For the entries below, print exactly the lines between the line holding "- rewrite Hg, andb_false_r." and the line holding "pose proof Hf", inclusive, and nothing else.

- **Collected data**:
******

Definition sql_OnDisConnect (locker : Z) : prog := LockerGuard locker work.

Definition sql_ReConnect (locker log : Z) : prog :=
  next (sql_OnDisConnect locker) (fun _ => sql_OnConnect locker log).

Definition sql_TestOnline (locker log : Z) : prog :=
  outside (fun handle =>
  if handle =? 0 then Return false
  else
    next (LockerGuard locker (outside (fun isline => Return (negb (isline =? 0))))) (fun off =>
    if (off : bool) then
      next (sql_ReConnect locker log) (fun online =>
      if (online : bool) then next (lock_WriteLog log) (fun _ => Return true)
      else outside (fun iReconnectCount =>
        if 3 <? iReconnectCount then next (lock_WriteLog log) (fun _ => Return false) else Return true))
    else Return true)).

(** A statement: a refused one is logged with the lock. *)
Definition sql_ExecSqlCmd (locker log : Z) : prog :=
  LockerGuard locker
    (outside (fun handle =>
     if handle =? 0 then Return false
     else outside (fun ret => if negb (ret =? 0) then next (lock_WriteLog log) (fun _ => Return false) else work))).

(** * The services *)

(** The clients of a map, [TestOnline] for those that are there. *)
Fixpoint test_loop (TestOnline : Z -> prog) (clients : list Z) : prog :=
  match clients with
  | [] => Return true
  | c :: cs => outside (fun p => if p =? 0 then test_loop TestOnline cs
                                 else next (TestOnline c) (fun _ => test_loop TestOnline cs))
  end.

(** The thread of a service, at most [n] turns. *)
Fixpoint lock_OnTestOnLine (n : nat) (TestOnline : Z -> prog) (cond mutex map : Z) (clients : list Z) : prog :=
  match n with
  | O => Return true
  | S n =>
      outside (fun isStop => if negb (isStop =? 0) then Return true
      else next (Cond_waitForSeconds cond mutex) (fun _ =>
           next (LockerGuard map (test_loop TestOnline clients)) (fun _ =>
           lock_OnTestOnLine n TestOnline cond mutex map clients)))
  end.
Lemma pipe_event_ok lost qs s i pCtx ev : accounted lost qs (y_ctxs s) s -> is_Some (y_threads s !! i) -> (th_pipe <$> y_threads s !! i) <> Some [] ->
  pCtx <> 0 -> y_ctxs s !! pCtx = None -> y_events s !! ev = None -> ev <> 0 ->
  exists fd q t, qs !! i = Some (fd :: q) /\ y_threads s !! i = Some t /\
  ((enablessl = true /\ pipe_event enablessl i pCtx ev s = Fault Blocks) \/
   exists s', pipe_event enablessl i pCtx ev s = Ok (tt, s') /\
    accounted (if enablessl && ssl_refused (l_net (y_loop s)) then {[fd]} ∪ lost else lost) (<[i := q]> qs) (y_ctxs s') s' /\
    length (y_threads s') = length (y_threads s) /\ y_open s' = y_open s /\ l_sent (y_loop s') = l_sent (y_loop s) /\
    ((l_server (y_loop s') = set_ctxs (<[pCtx := mkCtx fd enablessl]> (y_ctxs s)) (v_closed (l_server (y_loop s))) (l_server (y_loop s)) /\
      y_events s' = <[ev := mkEv (th_pBase t) fd (CbConnection pCtx)]> (y_events s)) \/
     (enablessl = true /\ l_server (y_loop s') = l_server (y_loop s) /\ y_events s' = y_events s))).
Proof.
  intros Hi [t Ht] Hne Hp Hnew Hev He. destruct (Forall2_lookup_l _ _ _ _ _ (sa_pipes _ _ _ _ Hi) Ht) as (q0 & Hq & Hpt).
  destruct q0 as [|fd q]; [rewrite Ht in Hne; cbn in Hne; by rewrite Hpt in Hne|]. exists fd, q, t. split; [done|]. split; [done|].
  destruct (sa_thread _ _ _ _ Hi i (fd :: q) fd Hq) as [Hfd Hrem]; [by left|].
  unfold pipe_event. rewrite (sbind_ok sget) with (1 := eq_refl). rewrite Ht. rewrite (pipe_head t fd q Hfd Hpt).
  set (t' := mkThread _ _ _ _ _ _). set (s1 := set_threads (<[i := t']> (y_threads s)) s).
  rewrite (sbind_ok (slift _) _ s (fd, t') s) by done. cbv beta iota. rewrite (sbind_ok (smodify _) _ s tt s1) by done.
  pose proof (concat_pop qs i fd q Hq) as Hperm.
  pose proof (sa_queued _ _ _ _ Hi) as Hnd. rewrite Hperm in Hnd. apply NoDup_cons in Hnd as [Hfdn Hnd].
  assert (fd ∈ concat qs) as Hfdq by (rewrite Hperm; by left).
  assert (fd ∉ lost) as Hfl by (intros Hl; by destruct (sa_lost _ _ _ _ Hi fd Hl) as (_ & ? & _)).
  assert (accounted ({[fd]} ∪ lost) (<[i := q]> qs) (y_ctxs s) s1) as Hi1.
  { assert (s1 = set_threads (<[i := t']> (y_threads s)) (set_open (y_open s) s)) as -> by (by destruct s).
    apply (accounted_threads lost ({[fd]} ∪ lost) qs); [done|by rewrite length_insert| | | |done| |done|..].
    - intros j t1 [(<- & <- & _)|[? ?]]%list_lookup_insert_Some; eauto.
    - by apply Forall2_insert; [apply Hi|].
    - intros j q1 x [(<- & <- & _)|[? Hj]]%list_lookup_insert_Some Hx; [|by eapply (sa_thread _ _ _ _ Hi)].
      apply (sa_thread _ _ _ _ Hi i (fd :: q)); [done|by right].
    - intros x Hx. assert (x ∈ concat qs) as Hx' by (rewrite Hperm; by right). split; [by apply (sa_open_queued _ _ _ _ Hi)|].
      intros c y Hc E. apply (sa_apart _ _ _ _ Hi c y Hc). by rewrite E.
    - intros k Hk. rewrite elem_of_union, elem_of_singleton. destruct (sa_open _ _ _ _ Hi k Hk) as [Hkq|]; [|tauto].
      rewrite Hperm in Hkq. apply elem_of_cons in Hkq. tauto.
    - intros k [->%elem_of_singleton|Hk]%elem_of_union.
      + split_and!; [by apply (sa_open_queued _ _ _ _ Hi)|done|]. intros c x Hc E. apply (sa_apart _ _ _ _ Hi c x Hc). by rewrite E.
      + destruct (sa_lost _ _ _ _ Hi k Hk) as (? & Hkq & ?). split_and!; [done| |done]. intros Hk'. apply Hkq. rewrite Hperm. by right. }
  assert (y_threads s1 !! Z.to_nat (Z.rem fd (y_num s1)) = Some t') as Ht1.
  { unfold y_num, s1. cbn. rewrite length_insert. change (zlen (y_threads s)) with (y_num s). rewrite Hrem. apply list_lookup_insert_eq. by apply lookup_lt_Some in Ht. }
  destruct (connect_event_ok lost (<[i := q]> qs) s1 fd t' pCtx ev Hi1 Hfl ltac:(lia)) as [[Et E]|(s' & E & Hi' & Hth & Ho' & Hs' & Hres)]; try done.
  - by left.
  - right. exists s'. split; [exact E|]. split; [done|]. split; [rewrite Hth; unfold s1; cbn; by rewrite length_insert|]. by split_and!.
Qed.

(** ** Every input *)

(** The events of the start: each thread has the one of its pipe. *)
Definition static_ok (n : nat) : Prop :=
  (forall ev e i, E0 !! ev = Some e -> ev_cb e = CbPipe i -> (i < n)%nat) /\
  (forall i, (i < n)%nat -> exists ev e, E0 !! ev = Some e /\ ev_cb e = CbPipe i).

Definition system_ok lost (s : system S) : Prop :=
  static_ok (length (y_threads s)) /\ (0 < length (y_threads s))%nat /\ exists qs, accounted lost qs (y_ctxs s) s.

Lemma fired_pipe_ok lost qs s ev e i a : accounted lost qs (y_ctxs s) s -> static_ok (length (y_threads s)) -> y_events s !! ev = Some e -> ev_cb e = CbPipe i ->
  an_ev a <> 0 ->
  step enablessl (Fired ev a) s = Fault Blocks \/
  exists s' qs', step enablessl (Fired ev a) s = Ok (tt, s') /\ accounted (gives_up enablessl (Fired ev a) s ∪ lost) qs' (y_ctxs s') s' /\ length (y_threads s') = length (y_threads s).
Proof.
  intros Hi [Hst _] He Hcb Ha. unfold step. rewrite (sbind_ok sget) with (1 := eq_refl). rewrite He, Hcb.
  cbn [gives_up]. rewrite He. destruct e as [b efd cb]. cbn [ev_cb] in Hcb. subst cb.
  destruct (bool_decide _ || negb (fresh_addresses a s)) eqn:Hg.
  { right. exists s, qs. split_and!; [done| |done]. apply orb_prop in Hg as [Hg%bool_decide_eq_true|Hg%negb_true_iff].
    - rewrite Hg. by rewrite (left_id_L ∅ (∪)).
    - rewrite Hg, andb_false_r. cbn [andb]. destruct (th_pipe <$> _) as [[]|]; by rewrite (left_id_L ∅ (∪)). }
  apply orb_false_iff in Hg as [Hne%bool_decide_eq_false Hf%negb_false_iff].
  pose proof Hf as Hf'. apply andb_prop in Hf as [[Hz%negb_true_iff%Z.eqb_neq Hc%bool_decide_eq_true]%andb_prop Hev%bool_decide_eq_true].
  unfold give_answers. rewrite (sbind_ok (smodify _)) with (1 := eq_refl). cbv zeta. set (s1 := set_loop _ s).
  assert (accounted lost qs (y_ctxs s1) s1) as Hi1 by by apply accounted_loop.
  destruct (pipe_event_ok lost qs s1 i (an_ctx a) (an_ev a) Hi1) as (fd & q & t & Hq & Ht & [[_ E]|(s' & E & Hi' & Hl & _)]); try done.
  - apply lookup_lt_is_Some. apply (Hst ev (mkEv b efd (CbPipe i)) i); [|reflexivity]. by apply (sa_static _ _ _ _ Hi).
  - by left.
  - right. exists s', (<[i := q]> qs). split_and!; [done| |done]. change (y_threads s1) with (y_threads s) in Ht. rewrite Ht. cbn [fmap option_fmap option_map].
    destruct (Forall2_lookup_l _ _ _ _ _ (sa_pipes _ _ _ _ Hi) Ht) as (q' & Hq' & Hpt). assert (q' = fd :: q) as -> by congruence.
    assert (0 <= fd <= INT_MAX) as Hfd by (eapply (sa_thread _ _ _ _ Hi i); [exact Hq|by left]).
    pose proof (pipe_head t fd q Hfd Hpt) as Hh. unfold PipeReadCallBack in Hh. destruct (th_pipe t) as [|c d]; [done|].
    destruct (zlen (c :: d) <? 4); [done|]. assert (bytes_int (take 4 (c :: d)) = fd) as -> by congruence. rewrite Hf', andb_true_r. change (l_net (y_loop s1)) with (an_net a) in Hi'.
    destruct (enablessl && ssl_refused (an_net a)); [done|]. by rewrite (left_id_L ∅ (∪)).
Qed.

******

- **ANSWER AREA**:
    - rewrite Hg, andb_false_r. cbn [andb]. destruct (th_pipe <$> _) as [[]|]; by rewrite (left_id_L ∅ (∪)). }
  apply orb_false_iff in Hg as [Hne%bool_decide_eq_false Hf%negb_false_iff].
  pose proof Hf as Hf'. apply andb_prop in Hf as [[Hz%negb_true_iff%Z.eqb_neq Hc%bool_decide_eq_true]%andb_prop Hev%bool_decide_eq_true].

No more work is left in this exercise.